Japanese could not buy homes in specific neighborhoods. They were barred from choice jobs in industries. Many unions prohibited them from membership.
After the Pearl Harbor Attack, President Franklin D. Roosevelt signed Executive Order 9066 on February 19, 1942. The War Relocation Authority (WRA) enforced an exclusion zone along the coasts of California. Oregon and Washington against Japanese Americans. They forcibly relocated and incarcerated 125,284 people of Japanese descent.
The WRA incarcerated them in ten fenced and guarded “relocation centers” at remote and desolate locales. The relocation centers included Tule Lake and Manzanar, California; Poston, Arizona; Minidoka, Idaho; Topaz, Utah; Heart Mountain, Wyoming; Granada, Colorado; and Rohwer and Jerome, Arkansas.
They endured three years of misery under desolate and primitive conditions in the barren deserts of the American West.
The Disappearance of the Japantowns
After the World War II incarceration, the WRA released the Japanese released into American society. It discouraged their return to the West Coast.
But many Japanese Americans returned to their Japantowns. They endured racial prejudice and hatred by White Americans. They were denied jobs.
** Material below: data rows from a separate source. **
Lemma dealloc_one_wp (Q : unit -> mm -> Prop) s free pgdir a :
  alloc_inv s free -> as_inv (mem s) pgdir free ->
  a mod PGSIZE = 0 -> 0 <= a < KERNBASE -> mapped (mem s) pgdir a = true ->
  (forall s' free', dealloc_step pgdir a (a + PGSIZE) s free s' free' -> Q tt s') ->
  wp (kfree (page_of (mem s) pgdir a) ;;
      kstore32 (table_of (pde_at (mem s) pgdir (PDX a)) + 4 * PTX a) 0) Q s.
Proof.
  intros Hai Has Hal Ha Hm HQ. pose proof (as_pt _ _ _ Has) as Hpt.
  pose proof (mapped_table _ _ _ Hm) as Hb.
  destruct (as_page _ _ _ Has a Ha Hm) as (Hv & Hvf & Hvp).
  set (v := page_of (mem s) pgdir a) in *.
  destruct (slot_range _ _ _ a Hpt Hb) as (Ht & _ & ? & ?).
  pose proof (page_ok_range _ Ht).
  wp_step. eapply kfree_wp; [done|done|done|]. intros s1 Hf1 Hai1 Hout1.
  assert (Hsame1 : forall w, page_ok w -> w <> v -> same_on (mem s) (mem s1) w PGSIZE).
  { intros w Hw Hne b Hb'. apply Hout1. destruct (pages_disjoint v w Hv Hw); [done|lia|lia]. }
  assert (Hdir1 : same_on (mem s) (mem s1) pgdir PGSIZE).
  { apply Hsame1; [apply Hpt|]. intros E. apply Hvp. left. done. }
  pose proof (free_pt_inv _ _ _ _ _ Hpt Hvp Hdir1) as Hpt1.
  assert (Hpde1 : pde_at (mem s1) pgdir (PDX a) = pde_at (mem s) pgdir (PDX a))
    by (apply pde_at_same; [done|apply PDX_range]).
  assert (Hpte1 : forall va, pte_at (mem s1) pgdir va = pte_at (mem s) pgdir va).
  { intros va. apply pte_at_same. intros w Hw. apply Hsame1.
    - by eapply is_pt_page_ok in Hw as [? _].
    - intros ->. done. }
  apply wp_kstore32; [lia|].
  destruct (slot_step s1 (v :: free) pgdir a 0 Hai1 Hpt1) as [Hs2 Hpte2];
    [lia|by rewrite Hpde1|].
  rewrite Hpde1 in Hs2, Hpte2. set (s2 := set_mem _ s1) in *.
  pose proof (slot_dir (mem s1) pgdir a 0 _ Hpt1 ltac:(by rewrite Hpde1)) as Hdir2.
  rewrite Hpde1 in Hdir2.
  assert (Hpte : forall va, 0 <= va < 4294967296 ->
    pte_at (mem s2) pgdir va = if same_page a va then 0 else pte_at (mem s) pgdir va).
  { intros va Hva. rewrite Hpte2, Hpte1 by done. done. }
  assert (Hdir : same_on (mem s) (mem s2) pgdir PGSIZE) by (by eapply same_on_trans).
  assert (Hpga : pg a = a) by (unfold pg; lia).
  assert (Hother : forall va, 0 <= va < KERNBASE -> mapped (mem s2) pgdir va = true ->
    same_page a va = false /\ mapped (mem s) pgdir va = true /\
    page_of (mem s2) pgdir va = page_of (mem s) pgdir va).
  { intros va Hva. unfold mapped, page_of. rewrite Hpte by lia.
    destruct (same_page a va); [by rewrite bit_set_0|done]. }
  eapply (HQ _ (v :: free)). split.
  - destruct Hs2 as [Hs2 _ _ _ _]. by etrans.
  - apply Hs2.
  - split.
    + apply Hs2.
    + intros va Hva Hmv. destruct (Hother va Hva Hmv) as (Hsp & Hmv' & ->).
      destruct (as_page _ _ _ Has va Hva Hmv') as (? & ? & ?). split_and!; [done| |].
      * apply not_elem_of_cons. split; [|done]. intros E.
        apply (as_inj _ _ _ Has) in E; [|done|done|done|done].
        symmetry in E. apply same_page_pg in E. by rewrite E in Hsp.
      * by rewrite (is_pt_same (mem s)).
    + intros va va' Hva Hva' Hmv Hmv' E.
      destruct (Hother va Hva Hmv) as (_ & Hm1 & E1).
      destruct (Hother va' Hva' Hmv') as (_ & Hm2 & E2).
      rewrite E1, E2 in E. by eapply as_inj in E.
  - intros va Hva. rewrite Hpte by done.
    destruct (same_page a va) eqn:Hsp.
    + apply same_page_pg in Hsp. rewrite <- Hsp, Hpga.
      unfold mapped. rewrite <- (pte_at_pg (mem s) pgdir va) by done. rewrite <- Hsp, Hpga.
      fold (mapped (mem s) pgdir a). rewrite Hm. zcases.
    + assert (pg va <> a).
      { intros E. rewrite <- Hpga in E. symmetry in E. apply same_page_pg in E.
        by rewrite E in Hsp. }
      pose proof (pg_range va). zcases; try done; exfalso; zlia.
  - done.
  - exists [v]. split; [done|]. split.
    + intros w. rewrite list_elem_of_singleton. split.
      * intros ->. exists a. split_and!; done || lia.
      * intros (va & Hva & Hr & Hmv & ->). unfold v.
        assert (pg va = a) as E by (pose proof (pg_range va); zlia).
        rewrite <- E. symmetry. apply page_of_pg. lia.
    + intros w Hw Hn Hnp. rewrite list_elem_of_singleton in Hn.
      eapply same_on_trans; [by apply Hsame1|].
      destruct Hs2 as [_ _ _ _ Hd]. apply Hd; [done|]. rewrite (is_pt_same (mem s1)) by done.
      by rewrite (is_pt_same (mem s)).
Qed.

(** Only the pages that start in the range matter. *)
Lemma dealloc_step_range pgdir lo hi hi' s free s' free' :
  (forall x, x mod PGSIZE = 0 -> lo <= x -> x < hi <-> x < hi') ->
  dealloc_step pgdir lo hi s free s' free' -> dealloc_step pgdir lo hi' s free s' free'.
Proof.
  intros E [Hf Ha Has Hu Hd (l & -> & Hl & Hs)].
  split; [done|done|done| |done|].
  - intros va Hva. rewrite Hu by done. pose proof (E (pg va) (proj2 (pg_range va))).
    zcases; done.
  - exists l. split; [done|]. split; [|done]. intros v. rewrite Hl.
    split; intros (va & Hva & Hr & Hm & ->); exists va;
      pose proof (E (pg va) (proj2 (pg_range va))); split_and!; done || lia.
Qed.

Lemma next_dir a :
  0 <= a < KERNBASE ->
  u32 (u32 (PGADDR (PDX a + 1) 0 0 - PGSIZE) + PGSIZE) = (PDX a + 1) * 4194304.
Proof.
  intros Ha. assert (0 <= PDX a < 512) by (rewrite PDX_eq by lia; zlia).
  unfold PGADDR, PDXSHIFT, PTXSHIFT. rewrite Z.shiftl_0_l, !Z.lor_0_r.
  rewrite Z.shiftl_mul_pow2 by lia. change (2 ^ 22) with 4194304.
  rewrite (u32_small ((PDX a + 1) * 4194304)) by lia. rewrite (u32_small (_ - _)) by lia.
  rewrite u32_small by lia. lia.
Qed.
They had difficulty finding housing. Their neighbors were unfriendly and distant.
The Japantowns in California significantly declined (Los Angeles, San Francisco, and San Jose) or disappeared (more than 40).
Preserving California’s Japantowns
Preserving California’s Japantowns (2008) by Jill Shiraki and Donna Graves documents historical resources from the numerous pre-World War II Japantowns. They developed this list of more than 40 communities to include representation across the state’s many regions and ensure that distinctive economic characteristics and cultural features associated with diverse Japantowns were represented.
In our Lost Kinjo or Lost Neighborhoods project. AsAmNews will examine the loss of these more than 40 Japanese American communities after World War II.
We will look at where members of those communities dispersed, why they left, and how the disappearance of these neighborhoods affected their culture and livelihoods. We will also compare what happened after World War II to communities in danger of being lost today from the Asian American, African American, Latino, Latino, and Native American communities.